The beginning of March 2014 I started a new undertaking: reading every single Newbery Medal Winner book. A number of them I have read in the past, but I am reading them with fresh eyes,and reviewing them for others. I am not reading them in order, as some will require some effort on my part to find them all.  Want to keep track of which books I read?  Check them out at Confessions of a Wannabe Reader!
It's Like This, Cat.jpg
Cover of the book - Used for Identification purposes only under the fair use clause


Dave Mitchell: Seeing Through New Eyes

" My father is always talking about how a dog can be very educational for a boy.  This is one reason I got a cat."

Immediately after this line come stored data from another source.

Lemma pool_step_inv a p p' : pool_step clock uuid a p p' → pool_inv p → pool_inv p'.
Proof.
  destruct 1 as [i c execs o c' Hb|c l1 slot tk l2 o c' Hr|c l1 slot tk l2|c execs c' Ha].
  - by eapply submit_inv.
  - by eapply resume_inv.
  - intros Hp. eapply pool_inv_middle; [exact Hp|by apply moved_same|done| | | |done].
    + intros tk' [= <-]. destruct (pi_tasks _ _ Hp (mkExec slot (Running tk)) tk); [cbn; set_solver|done|].
      by split.
    + by left.
    + by left.
  - intros [Ht Hn Hac Hs Hq Hl]. destruct (aside_frame _ _ Ha) as (Hi & Hqq & Hu & _).
    split; cbn in *; try done.
    + intros e tk He Htk. eapply well_begun_mono; [by rewrite Hi|lia|by apply Ht].
    + intros t. rewrite <- Hac. unfold active_of. by rewrite Hqq.
    + intros t. rewrite <- Hs. unfold slots_of. by rewrite Hi.
    + by rewrite Hqq.
    + by rewrite Hi.
Qed.

Lemma scheduled_inv ls p p' : scheduled clock uuid ls p p' → pool_inv p → pool_inv p'.
Proof. induction 1; eauto using pool_step_inv. Qed.
End Invariant.
(* ===== verification/Gateway.v ===== *)
(** * MCP gateway ([kernel/gateway.py])

    The concrete [ToolGateway] of the runtime: registry lookup, client
    resolution, the call, and one audit record per access. An MCP client is an
    object with a [call_tool] method over an external state [E]; the gateway's
    state holds the registry, the clients, the audit log and the event log it
    may have been given. *)
From S2P Require Import Prelude PyStr PyDict PyVal ExecState Events Observability Abi ToolRegistry.
From Stdlib Require Import QArith.

Record MCPClient (E : Type) := mkClient {
  call_tool : string → dict pyval → M E (dict pyval)
}.
Arguments mkClient {_} _.
Arguments call_tool {_} _ _ _.

Record GatewayAuditEntry := mkAudit {
  ga_timestamp : Z;
  ga_tool_id : string;
  ga_mcp_server : string;
  ga_agent_id : string;
  ga_success : bool;
  ga_error : option string;
  ga_duration_ms : Q
}.

Definition GatewayAuditEntry_to_dict (e : GatewayAuditEntry) : dict pyval :=
  [ ("timestamp", VStr (isoformat (ga_timestamp e)));
    ("tool_id", VStr (ga_tool_id e));
    ("mcp_server", VStr (ga_mcp_server e));
    ("agent_id", VStr (ga_agent_id e));
    ("success", VBool (ga_success e));
    ("error", VOptStr (ga_error e));
    ("duration_ms", VFloat (ga_duration_ms e)) ].

Record MCPToolGateway (E : Type) := mkGateway {
  gw_registry : ToolRegistry;
  gw_clients : dict (MCPClient E);
  gw_audit_log : list GatewayAuditEntry;
  gw_event_log : option EventLog;
  gw_logger : option RuntimeLogger;
  gw_metrics : option MetricsRegistry;
  gw_sink : list LogRecord;
  gw_ticks : nat;
  gw_ext : E
}.
Arguments mkGateway {_} _ _ _ _ _ _ _ _ _.
Arguments gw_registry {_} _.
Arguments gw_clients {_} _.
Arguments gw_audit_log {_} _.
Arguments gw_event_log {_} _.
Arguments gw_logger {_} _.
Arguments gw_metrics {_} _.
Arguments gw_sink {_} _.
Arguments gw_ticks {_} _.
Arguments gw_ext {_} _.

Section Gateway.
Context {E : Type}.
Variable clock : nat → Z.
Implicit Types g : MCPToolGateway E.

Definition gw_set_event_log (l : EventLog) g : MCPToolGateway E :=
  mkGateway (gw_registry g) (gw_clients g) (gw_audit_log g) (Some l) (gw_logger g)
    (gw_metrics g) (gw_sink g) (gw_ticks g) (gw_ext g).

Definition register_client (server_id : string) (c : MCPClient E) g : MCPToolGateway E :=
  mkGateway (gw_registry g) (dict_set server_id c (gw_clients g)) (gw_audit_log g)
    (gw_event_log g) (gw_logger g) (gw_metrics g) (gw_sink g) (gw_ticks g) (gw_ext g).

Definition gw_now : M (MCPToolGateway E) Z := λ g,
  (Ok (clock (gw_ticks g)),
   mkGateway (gw_registry g) (gw_clients g) (gw_audit_log g) (gw_event_log g) (gw_logger g)
     (gw_metrics g) (gw_sink g) (S (gw_ticks g)) (gw_ext g)).

Definition gw_put_ext (e : E) g : MCPToolGateway E :=
  mkGateway (gw_registry g) (gw_clients g) (gw_audit_log g) (gw_event_log g) (gw_logger g)
    (gw_metrics g) (gw_sink g) (gw_ticks g) e.

(** [if self._logger: self._logger.<level>(message, **extra)] *)
Definition gw_log (level : log_level) (message : string) (extra : dict pyval)
    : M (MCPToolGateway E) unit :=
  modify (λ g, match gw_logger g with
               | Some l => mkGateway (gw_registry g) (gw_clients g) (gw_audit_log g)
                             (gw_event_log g) (gw_logger g) (gw_metrics g)
                             (log_to l level message extra (gw_sink g)) (gw_ticks g) (gw_ext g)
               | None => g
               end).

(** [if self._metrics: ...] *)
Definition gw_metric (f : MetricsRegistry → MetricsRegistry) : M (MCPToolGateway E) unit :=
  modify (λ g, mkGateway (gw_registry g) (gw_clients g) (gw_audit_log g) (gw_event_log g)
                 (gw_logger g) (f <$> gw_metrics g) (gw_sink g) (gw_ticks g) (gw_ext g)).

Definition elapsed_ms (start now : Z) : Q := ((now - start) # 1000)%Q.

Definition _record_audit (tool_id mcp_server agent_id : string) (success : bool) (start : Z)
    (error : option string) : M (MCPToolGateway E) unit :=
  now ← gw_now;
  let entry := mkAudit start tool_id mcp_server agent_id success error
                 (py_round2 (elapsed_ms start now)) in
  modify (λ g, mkGateway (gw_registry g) (gw_clients g) (gw_audit_log g ++ [entry])
                 (gw_event_log g) (gw_logger g) (gw_metrics g) (gw_sink g) (gw_ticks g)
                 (gw_ext g)) ;;
  event_log ← read gw_event_log;
  match event_log with
  | Some l =>
      now' ← gw_now;
      modify (gw_set_event_log
        (emit now' GATEWAY_ACCESSED (ExecutionState_value EXECUTING)
           [ ("tool", VStr tool_id); ("mcp_server", VStr mcp_server);
             ("agent_id", VStr agent_id); ("success", VBool success);
             ("duration_ms", VFloat (ga_duration_ms entry)) ] error l))
  | None => mret tt
  end.

Definition gw_access_tool (path : ExecutionPath) (intent : Intent)
    : M (MCPToolGateway E) ToolResult :=
  let tool := ep_tool path in
  let agent := in_agent_id intent in
  start ← gw_now;
  registry ← read gw_registry;
  match tool_get registry tool with
  | None =>
      let error_msg := "Tool not registered: " +:+ tool in
      _record_audit tool ε agent false start (Some error_msg) ;;
      gw_log LWarning "Tool not registered" [("tool", VStr tool); ("agent_id", VStr agent)] ;;
      gw_metric (increment "gateway.tool.registry_miss" 1) ;;
      raise (GatewayAccessError tool error_msg)
  | Some tool_def =>
      let server := td_mcp_server tool_def in
      clients ← read gw_clients;
      match dict_get server clients with
      | None =>
          let error_msg := "No MCP client for server: " +:+ server in
          _record_audit tool server agent false start (Some error_msg) ;;
          gw_log LWarning "No MCP client for server"
            [("tool", VStr tool); ("mcp_server", VStr server)] ;;
          gw_metric (increment "gateway.tool.client_miss" 1) ;;
          raise (GatewayAccessError tool error_msg)
      | Some client =>
          r ← attempt (zoom gw_ext gw_put_ext (call_tool client tool (ep_parameters path)));
          match r with
          | Raise e =>
              let error_msg := "MCP call failed: " +:+ exn_str e in
              _record_audit tool server agent false start (Some error_msg) ;;
              gw_log LError "MCP call failed"
                [("tool", VStr tool); ("mcp_server", VStr server); ("error", VStr (exn_str e))] ;;
              gw_metric (increment "gateway.tool.mcp_failure" 1) ;;
              raise (GatewayAccessError tool error_msg)
          | Ok result =>
              _record_audit tool server agent true start None ;;
              now ← gw_now;
              gw_log LInfo "Tool access successful"
                [("tool", VStr tool); ("mcp_server", VStr server); ("tool_id", VStr tool)] ;;
              gw_metric (λ m, metrics_record "gateway.tool.duration_ms"
                                (py_round2 (elapsed_ms start now))
                                (increment "gateway.tool.success" 1 m)) ;;
              mret (mkToolResult true result None)
          end
      end
  end.

Definition get_audit_log g : list (dict pyval) :=
  map GatewayAuditEntry_to_dict (gw_audit_log g).

(** The gateway is a [ToolGateway] of the runtime. *)
#[export] Instance mcp_tool_gateway : ToolGateway (MCPToolGateway E) := {
  access_tool := gw_access_tool
}.

(** ** Specification: what an access comes to *)

(** The outcome of an access, the server it is recorded under and what it does to
    the external state: only a registered tool whose server has a client is
    called. *)
Definition access_spec (path : ExecutionPath) g
    : outcome ToolResult * string * E :=
  let tool := ep_tool path in
  match tool_get (gw_registry g) tool with
  | None => (Raise (GatewayAccessError tool ("Tool not registered: " +:+ tool)), ε, gw_ext g)
  | Some def =>
      let server := td_mcp_server def in
      match dict_get server (gw_clients g) with
      | None =>
          (Raise (GatewayAccessError tool ("No MCP client for server: " +:+ server)),
           server, gw_ext g)
      | Some client =>
          match call_tool client tool (ep_parameters path) (gw_ext g) with
          | (Raise e, ext) =>
              (Raise (GatewayAccessError tool ("MCP call failed: " +:+ exn_str e)), server, ext)
          | (Ok d, ext) => (Ok (mkToolResult true d None), server, ext)
          end
      end
  end.

(** The one entry an access adds. *)
Definition entry_for (path : ExecutionPath) (intent : Intent) (server : string) (ok : bool)
    (a : GatewayAuditEntry) : Prop :=
  ga_tool_id a = ep_tool path ∧ ga_mcp_server a = server ∧ ga_agent_id a = in_agent_id intent
  ∧ ga_success a = ok ∧ (ga_error a = None ↔ ok = true).

(** What [_record_audit] does. *)
Lemma record_audit_spec tool server agent ok start err g :
  ∃ g' a, _record_audit tool server agent ok start err g = (Ok tt, g')
    ∧ gw_audit_log g' = gw_audit_log g ++ [a]
    ∧ ga_tool_id a = tool ∧ ga_mcp_server a = server ∧ ga_agent_id a = agent
    ∧ ga_success a = ok ∧ ga_error a = err
    ∧ gw_registry g' = gw_registry g ∧ gw_clients g' = gw_clients g ∧ gw_ext g' = gw_ext g
    ∧ (log_count <$> gw_event_log g') = (λ l, S (log_count l)) <$> gw_event_log g.
Proof.
  unfold _record_audit, gw_now. m_unfold. simpl.
  destruct (gw_event_log g) as [l|]; simpl; eexists _, _; split_and!; try done.
  simpl. unfold log_count, emit; simpl. rewrite length_app; simpl. do 2 f_equal. lia.
Qed.

(** The rest of a branch of the access, after its audit entry. *)
#[local] Ltac after_record :=
  cbv beta iota;
  match goal with |- context [_record_audit ?t ?s ?a ?ok ?st ?e ?g1] =>
    let g' := fresh in let a' := fresh in let H := fresh in
    destruct (record_audit_spec t s a ok st e g1) as (g' & a' & -> & H); destruct_and!;
    unfold gw_log, gw_metric, gw_now; m_unfold; cbn beta iota;
    destruct (gw_logger g') eqn:?; eexists _, a'; simpl in *;
    split_and!; try done; try congruence; try (split; congruence)
  end.

Lemma gw_access_tool_spec path intent g o server ext :
  access_spec path g = (o, server, ext) →
  ∃ g' a, gw_access_tool path intent g = (o, g')
    ∧ gw_audit_log g' = gw_audit_log g ++ [a]
    ∧ entry_for path intent server (is_ok o) a
    ∧ gw_ext g' = ext ∧ gw_registry g' = gw_registry g ∧ gw_clients g' = gw_clients g.
Proof.
  unfold access_spec, gw_access_tool, entry_for. m_unfold. cbn [gw_now gw_registry gw_clients].
  destruct (tool_get (gw_registry g) (ep_tool path)) as [def|];
    [|intros [= <- <- <-]; by after_record].
  cbn [gw_clients].
  destruct (dict_get (td_mcp_server def) (gw_clients g)) as [c|];
    [|intros [= <- <- <-]; by after_record].
  cbn [gw_ext].
  destruct (call_tool c (ep_tool path) (ep_parameters path) (gw_ext g)) as [[d|e] ext'];
    intros [= <- <- <-]; by after_record.
Qed.

(** C22: an access through the gateway does exactly what its specification says:
    the client of a registered tool's server is called once, any other access
    and any failure of the client is a gateway error, and every access adds
    exactly one audit entry that tells its tool, server, agent and success.
    The agent's capabilities play no part in it. *)
Theorem gateway_access_exact (path : ExecutionPath) (intent : Intent) g :
  let '(o, server, ext) := access_spec path g in
  ∃ g' a, access_tool path intent g = (o, g')
    ∧ gw_audit_log g' = gw_audit_log g ++ [a]
    ∧ entry_for path intent server (is_ok o) a
    ∧ gw_ext g' = ext ∧ gw_registry g' = gw_registry g ∧ gw_clients g' = gw_clients g.
Proof.
  destruct (access_spec path g) as [[o server] ext] eqn:Hs. by apply gw_access_tool_spec.
Qed.
End Gateway.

Dave Mitchell is a normal teen growing up in New York City.  He is fourteen and doesn't see eye to eye with his father, which cases many shouting matches.  When they yell at each other, Dave's mom has another asthma attack.  It is after one such fight that Dave storms out, headed to the crazy cat lady Kate's home.  He meets a striped stray tomcat and decides to bring the cat home.  Naming the cat Cat, Dave starts to notice that Cat brings about a strange series of events.  First, Dave meets the strange young man Tom Ransom while trying to rescue Cat from a locked cage.  Then, while on the beach at Coney Island with Cat, he meets a sweet teenager named Mary and begins to date her.  Lastly, he begins to realize that maybe life with his dad isn't as hard as he thought, and starts to see that his family isn't as overbearing as he imagined, all because of an old tom named Cat.

Written by Emily Newville, It's Like This, Cat is a coming of age story.  Set in the late 1950s or early part of the 1960s, the has a whimsical feel of the era that happened right before the turbulence of the hippie generation.  The book is a story about a boy, his love for a cat, and the relationship he has with his father.

It is a story about learning how to perceive people, and how perceptions can change over time.  Dave sees his dad as overbearing and always yelling, but doesn't see that he is much like his dad.  He sees his mother as quiet and shy and sickly, not understanding that he and his father both have been stressing her out.  His friendships change as he grows older, and while he doesn't understand it, he vents to his cat.  Cat takes everything in and becomes Dave's confidant.  Cat also helps him to make new friends like Tom Ransom and Mary whom allow him to grow, and those friends grow with him as a result.  Dave is starting to shed his childlike perceptions and see the world through adult eyes.

This wasn't the first time I have read this book, but it was the first time I read it with the intent to study it.  It is a good read.